As several characteristics associated with the risk of diabetes differ in people with and without COVID-19, to estimate the causal association the authors accounted for confounding using one of the propensity score approaches—the inverse probability weighting—while conducting also numerous analyses to assess the robustness of their findings, including: different cohort definitions or confounding adjustment; missing data imputation; modeling the number of HbA1c measurements during the follow-up (as the surveillance may differ following a diagnosis of COVID-19); and—notably—using both positive (association between COVID-19 and death is expected and was confirmed) and negative (associations between COVID-19 and hearing aid use or acne are not expected and were not observed) outcome controls.

Although the results across all analyses indicated an increased risk of diabetes and aligned with similar previous observations in smaller cohorts with shorter follow-up periods, the persistence of confounding (and other) bias should still be carefully considered, particularly in the context of electronic health records as they pose important challenges related to the quality of the recorded data (nonsystematic collection of information not for research purpose) and to the pre-analytical data processing (3). These biases might have contributed to the large variation in the relative risk of the composite outcome in the 9 sensitivity analyses—from a 20% to a 74% increase in people with COVID-19—making a quantitative interpretation difficult, given the effects of such a variation on the absolute risk. Any decision around alternative screening strategies for diabetes following COVID-19 should primarily account for the individual risk of developing diabetes, which is related to both the pre-infection risk of diabetes and the relative risk of diabetes associated with COVID-19. Moreover, from a public health perspective, the 12-month absolute risk difference in nonhospitalized people was, on average, 10 more people with the composite outcome per 1000 people; using England as an exemplar, the total number of first SARS-CoV-2 infection between June 6, 2021 and June 6 2022, has been 13 772 059 (4): assuming that none of the infections resulted in hospital admission, the expected number of extra diabetes diagnosis until June 2023 would be around 138 000 (or greater if accounting for hospitalization). Although breakthrough SARS-CoV-2 infections appear to be associated with a lower risk of long-COVID complications in people vaccinated compared with the infections in those not vaccinated (5), this figure still seems a large overestimation, particularly when contrasted to the average number of new cases of (diagnosed and undiagnosed) diabetes in England during the pre-pandemic years: 55 600 per year between 2015 and 2019 (6). Therefore, differences within and between countries in the epidemiology of COVID-19 and diabetes make these results difficult to translate into actionable information to guide country-specific policies for people with long-COVID.

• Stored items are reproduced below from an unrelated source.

(** [DbChannel::write], the client's answer given. *)
Definition db_write (answer : str → result str (list SimpleQueryMessage)) (data : str) (ch : DbChannel)
  : result str unit * DbChannel :=
  if utf8_valid data then
    match answer (trim data) with
    | Err e => (Err ("execution failed: " ++ e), ch)
    | Ok rows => (Ok tt, {| pending_results := pending_results ch ++ mjoin (message_values <$> rows) |})
    end
  else (Err "input is not UTF-8 SQL", ch).

(** One look of [DbChannel::read_batch] at the buffer, which it empties. *)
Definition db_poll (ch : DbChannel) : option OutputBatch * DbChannel :=
  match pending_results ch with
  | [] => (None, ch)
  | vs => (Some {| chunks := [{| stream := "stdout"; data := json_to_string (Array vs) |}];
                   closed := false; exit_code := None |}, {| pending_results := [] |})
  end.

(** [DbChannel::read_batch]: a look, then one after each pause until the
    deadline; [pauses] is what writers add to the buffer during each. *)
Fixpoint db_read_batch (pauses : list (list Value)) (ch : DbChannel) : OutputBatch * DbChannel :=
  match db_poll ch with
  | (Some b, ch') => (b, ch')
  | (None, ch') =>
      match pauses with
      | [] => ({| chunks := []; closed := false; exit_code := None |}, ch')
      | vs :: pauses => db_read_batch pauses {| pending_results := pending_results ch' ++ vs |}
      end
  end.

The results of the study of Xie et al. represent an important step forward in our understanding of the risk of diabetes in the long-COVID syndrome. Whether COVID-19 is the cause of an increased risk of diabetes, however, should be further investigated, as the mechanisms remain unclear and may include previously undiagnosed diabetes, stress hyperglycemia, drug-induced hyperglycemia, or direct or indirect effects of SARS-CoV-2 infection on the pancreatic beta cells (7). Large, prospectively planned observational studies, with standardized procedures for data collection—particularly phenotypical details to differentiate among type 1, type 2, and other forms of diabetes, given their different pathophysiology and the high risk of misclassification in electronic health records—and with longer follow-up periods, as recent data have suggested the transient nature of diabetes in patients with COVID-19 (8), are required. In parallel, similar observational studies investigating the risk of diabetes following other viral infections (i.e., influenza) may further help understand the link between COVID-19 and diabetes. Besides the crucial etiological questions, monitoring the new cases of diabetes during the next years would be instrumental to dynamically guide possible policy changes aiming at identifying diabetes earlier in the disease trajectory and potentially reduce its complications.